Authenticity

Over at Less Travelled, Ross has written an impressive post on the idolatrous virtue of authenticity – and his post has triggered the release of a rant that has been building up in me for some time. It’s a rant, by the way, which only partly aligns with Ross’s post, so you shouldn’t tar him with my brush.

Authenticity is a myth. That is, when we speak about authenticity, we are drawing upon a very powerful and very attractive picture of how things are. It is a picture which enables certain kinds of forms of life. But it is also a picture which has been invented. That is, it is a picture that has a history. Rather than being the way we have to see things, it is one evolving and questionable way of thinking about who we are and how life works.

Authenticity is a pathology. The authenticity meme – this myth that has evolved and spread until it has become pervasive – is ultimately a destructive one. It is deeply corrosive of social life, and so deeply corrosive of true personhood. Authenticity is a disease from which we need to be cured.

By ‘the authenticity meme’, I mean that picture of the self which suggests that what is real, what is true, what is most properly me, is what goes on inside, behind closed doors, away from the distorting, inauthentic traffic of social life. I mean that picture of the self which suggests that my task is to work on the deceitful surface of my life – all the faces that I present in interactions with others, in groups, in institutions, in society – until it becomes transparent to the authentic depths of who I am. I mean that picture of the self which suggests that you have not met me – not the real me – until I have become authentic with you.

In the face of this corrosive myth, I offer a counter-myth.

I claim that I become who I am only with and through others – and that I discover who I am only in company. Who I am. That is: what I can contribute, what my real strengths and weaknesses are, what I need, what I want, what I can give, how responsive I can be. All these are not sitting there quietly inside me, waiting only upon sufficient introspection, a sufficient effort of honesty, to become clear to me and so expressible to others. Rather, they will emerge (both in the sense of becoming visible and in the sense of coming into being) as I enter seriously into conversation with others, experimenting, exploring, trying out, working – and so finding what resistances and what possibilities emerge over the course of those conversations. And the self I find in the process will be, and can only be, something that both discovered and made in the process. That is, the self I find would have been different had my conversation partners been different, and would have been different had it been someone else engaging with these same conversation partners – but there is in principle and in practice no sorting out what I have brought to this self from what others have brought to it.

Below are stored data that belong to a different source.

(** ** C2: what holds of the stored instances in every reachable state *)

Lemma wf_empty : wf empty_heap.
Proof. split; simpl; intros *; by rewrite lookup_empty. Qed.

Lemma attaches_where_weaken (P Q : node → Prop) k h h' :
  (∀ n, P n → Q n) → attaches_where P k h h' → attaches_where Q k h h'.
Proof. intros HPQ H n d Hd. destruct (H n d Hd); eauto. Qed.

Lemma attaches_where_detach P this el :
  steps (attaches_where P (symbol this)) (detach this el).
Proof.
  intros h.
  destruct (detach_cases this h el) as [[_ ->]|(d & evs & _ & _ & [->|[_ ->]])];
    [reflexivity| |by left].
  intros n d'; simpl. intros [_ ?]%lookup_delete_Some. by left.
Qed.

Lemma attaches_where_onChange P this d el m :
  steps (attaches_where P (symbol this)) (call_onChange (directive this) d el m).
Proof.
  intros h. destruct (onChange_cases this h d el m) as (o & evs & ->). by left.
Qed.

Section Registration.

Variable host : Host.
Variable root : node.
Variable sel : jsstring.
Variable D : DirectiveContructor.

Lemma registerDirective_ok h0 this h :
  registerDirective host root sel D h0 = (Ok this, h) →
  this = mkManager (symbols h0) (extractAttributesFromSelector sel) D sel
  ∧ ∃ h1, attachTo host this root
            (mkHeap (props h0) (S (symbols h0)) (objects h0) (observing h0) (trace h0))
          = (Ok tt, h1)
          ∧ h = (observe this root h1).2.
Proof.
  unfold registerDirective.
  intros (m & h0' & [= <- <-] & ([] & h1 & Hat & Hrest)%bind_ok)%bind_ok.
  apply bind_ok in Hrest as ([] & h2 & Hob & [= <- <-]).
  split; [done|]. exists h1. split; [done|]. by rewrite Hob.
Qed.

(** After [attachTo] on a tree without instances of the manager, the nodes
    that hold one are the nodes the pass visits. *)
Lemma attachTo_domain this h0 h1 :
  selector this = sel →
  (∀ n, props h0 !! (n, symbol this) = None) →
  attachTo host this root h0 = (Ok tt, h1) →
  ∀ n, is_Some (props h1 !! (n, symbol this)) ↔ in_scope host sel root n.
Proof.
  intros Hsel Hfresh Hrun n. split.
  - intros [d Hd].
    pose proof (attachTo_where host this root h0) as W.
    rewrite Hrun, Hsel in W. destruct (W n d Hd) as [Hd0|?]; [|done].
    by rewrite Hfresh in Hd0.
  - rewrite <- Hsel. by apply (attachTo_complete host this root h0 h1).
Qed.

End Registration.

Lemma in_scope_selected host sel root n :
  in_scope host sel root n → selected host sel n.
Proof.
  intros [[-> [HE HM]]|Hn].
  - split; [done|by left].
  - split; [|right; by exists root].
    apply list_elem_of_filter in Hn as [Hn _].
    by apply andb_true_iff in Hn as [HE _].
Qed.

Section Reachable.

Variable root : node.
Variable sel : jsstring.
Variable D : DirectiveContructor.

Lemma attaches_selected_step host this c :
  selector this = sel →
  match c with
  | CallAttachTo _ | CallDisconnect _ | CallBatch _ => True
  | _ => False
  end →
  steps (attaches_where (selected host sel) (symbol this)) (run_call host this c).
Proof.
  intros Hsel Hc.
  assert (Ha : ∀ el, selected host (selector this) el →
                     steps (attaches_where (selected host sel) (symbol this))
                           (attach this el)).
  { intros el Hel. apply attaches_where_attach. by rewrite <- Hsel. }
  pose proof (attaches_where_detach (selected host sel) this) as Hd.
  pose proof (attaches_where_onChange (selected host sel) this) as Ho.
  destruct c; try done; simpl.
  - by lift_steps steps_attachTo.
  - lift_steps steps_disconnect; [done|]. intros h. by left.
  - by lift_steps steps_observer.
Qed.

Lemma stored_ok_step host this hosts h c :
  match c with
  | CallDisconnect _ | CallBatch _ => True
  | _ => False
  end →
  stored_ok sel this hosts h →
  stored_ok sel this (host :: hosts) (run_call host this c h).2.
Proof.
  intros Hc (Hk & Hsel & Hne & Hm & Hwf).
  split; [|split; [done|split; [done|split]]].
  - by rewrite symbols_call.
  - intros n d Hd.
    destruct (attaches_selected_step host this c Hsel) with (h := h) (n := n) (d := d)
      as [Hd'|?]; [by destruct c|done| |].
    + destruct (Hm n d Hd') as (host' & ? & ?). exists host'. split; [by right|done].
    + exists host. split; [by left|done].
  - intros HD. by apply (valid_call this host c HD h (conj Hk (Hwf HD))).
Qed.

Lemma reachable_stored_ok this hosts h :
  reachable root sel D this hosts h → stored_ok sel this hosts h.
Proof.
  induction 1 as [host h0 this h Hwf Hreg|this hosts h host ms _ IH _
                 |this hosts h host _ IH _].
  - apply registerDirective_ok in Hreg as (-> & h1 & Hat & ->).
    set (this := mkManager _ _ _ _) in *.
    set (h0' := mkHeap _ _ _ _ _) in *.
    assert (Hv0 : valid (symbol this) h0').
    { split; [simpl; lia|]. destruct Hwf as [K O I B].
      split; simpl; [|eauto..]. intros n k d Hd. apply K in Hd. lia. }
    assert (Hfresh : ∀ n, props h0' !! (n, symbol this) = None).
    { intros n. simpl. destruct (props h0 !! (n, symbols h0)) as [d|] eqn:E; [|done].
      apply (wf_key _ Hwf) in E. lia. }
    assert (Hk1 : (symbol this < symbols h1)%nat).
    { pose proof (symbols_call host this (CallAttachTo root) h0') as Hs.
      simpl in Hs. rewrite Hat in Hs. simpl in Hs. rewrite Hs. simpl. lia. }
    split; [done|]. split; [done|]. split; [done|]. split.
    + intros n d Hd. simpl in Hd. exists host. split; [by left|].
      apply (in_scope_selected host sel root).
      apply (attachTo_domain host root sel this h0' h1 eq_refl Hfresh Hat n). eauto.
    + intros HD.
      assert (Hv1 : valid (symbol this) h1).
      { pose proof (valid_call this host (CallAttachTo root) HD h0') as Hv.
        simpl in Hv. rewrite Hat in Hv. by apply Hv. }
      by apply (valid_observe this root h1).
  - by apply (stored_ok_step host this hosts h (CallBatch ms)).
  - by apply (stored_ok_step host this hosts h (CallDisconnect root)).
Qed.

Lemma reachable_directive this hosts h :
  reachable root sel D this hosts h → directive this = D.
Proof.
  induction 1 as [host h0 this h _ Hreg| |]; [|done..].
  by apply registerDirective_ok in Hreg as (-> & _).
Qed.

End Reachable.
(** * The AI request dispatcher and response normalizer of geminiService.ts

    A shallow embedding of [src/geminiService.ts]: the fence-stripping
    normalizer [cleanJsonResponse], the dispatcher [callAi] with its two wire
    conventions, and the entry points [fetchWordPairs],
    [fetchContextQuestions] and [fetchGrammarData].

    JavaScript strings are sequences of UTF-16 code units, values are
    dynamically typed, and the dispatcher talks to two external services;
    the embedding keeps all three: strings are lists of code units, [value]
    is the type of run-time values, and every external call is recorded in a
    trace next to the result or the exception. *)

From Stdlib Require Import Strings.String Strings.Ascii.
From Stdlib Require Import List NArith ZArith Bool Lia DecimalString.
From Stdlib Require DecimalN Finite.
Import ListNotations.

(* ================================================================== *)
(** ** JavaScript strings *)
(* ================================================================== *)

Module JsString.

(** A string is its sequence of UTF-16 code units. *)
Definition code_unit := N.
Definition jsstring := list code_unit.

(** Source literals are written as UTF-8 text; [js] gives the code units the
    JavaScript engine holds for such a literal. *)
Fixpoint utf16 (bs : list N) : jsstring :=
  match bs with
  | [] => []
  | b :: r =>
    if (b <? 128)%N then b :: utf16 r
    else match r with
    | [] => [65533%N]
    | b1 :: r1 =>
      if (b <? 224)%N then
        (N.lor (N.shiftl (N.land b 31) 6) (N.land b1 63)) :: utf16 r1
      else match r1 with
      | [] => [65533%N]
      | b2 :: r2 =>
        if (b <? 240)%N then
          (N.lor (N.shiftl (N.land b 15) 12)
             (N.lor (N.shiftl (N.land b1 63) 6) (N.land b2 63))) :: utf16 r2
        else match r2 with
        | [] => [65533%N]
        | b3 :: r3 =>
          let cp := N.lor (N.shiftl (N.land b 7) 18)
                      (N.lor (N.shiftl (N.land b1 63) 12)
                         (N.lor (N.shiftl (N.land b2 63) 6) (N.land b3 63))) in
          let v := (cp - 65536)%N in
          (55296 + N.shiftr v 10)%N :: (56320 + N.land v 1023)%N :: utf16 r3
        end
      end
    end
  end.

Definition js (s : string) : jsstring :=
  utf16 (map N_of_ascii (list_ascii_of_string s)).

Any inner dialogue I have, in which I tell myself my own story behind closed doors, is an imitation (and perhaps a pale and distorting imitation) of the dialogues I have with real others. It is one particular conversation partner, and not necessarily a very good one. It may lie about who I am far more persistently and persuasively than any of my other conversation partners. If it has any insight, any true ability to see and communicate who I am, it will be because it has learnt it from real others over time. The inner voice, after all, grows – it can be taught new things, be given new words. It can be mistaken, and can learn. If I think my job is to go into conversation with others armed with the purity, the inviolability, of this inner voice, then I will simply be binding myself to immaturity.

None of this means, of course, that conversation with others is unproblematic. A conversation partner can impose upon me, can force me into a mould into which I do not fit. A conversation partner can deny me, colonise me, overwrite me. And that’s because a so-called conversation partner can be inattentive, can take shortcuts, can disregard the possibilities and resistances that emerge. A so-called conversation partner can be so taken up with the story he wants to tell that he refuses to allow me anything other than the role he has written for me. But the problem there is not that he is not listening to my authentic self, but rather that he is not letting me become or discover who I am in conversation with him: he is preventing me from becoming a self, not preventing me from expressing an already-formed selfhood. And that distinction is important, because without it we may fail to notice that one of the areas which can be colonised, distorted, imposed upon by others is precisely our inwardness. It may well be that it is my own deep sense of who I am that has been most deeply broken in my encounter with others – that my inner voice, that tells the authentic story of who I am, peddles lies it has learnt from an oppressor.

What we need is not authenticity – the stripping away of constraints until we can be outwardly who we now are inwardly – but love.

One Thought on “Authenticity

  1. Rachel on August 15, 2005 at 12:21 pm said:

    In a way I often do, I note without much elaboration lots of interesting resonances/connections: eg with scholarly attempts to give accounts of “mysticism”, especially mysticism among groups variously marginalised in church or society, that don’t rely on an idea that mystical practices & texts find a refuge in a pre-given individual “authentic” spiritual experience – but that recognise nonetheless the difference/oddity, and often what you might call the anti-idolatrous character, of the texts and practices. One suggestion would be that where the “mystical” voice becomes prophetic it does so not simply because it comes (authentically) from “within” but because it speaks from and furthers the taking-apart of an oppressively constructed (supposedly authentic) “within”.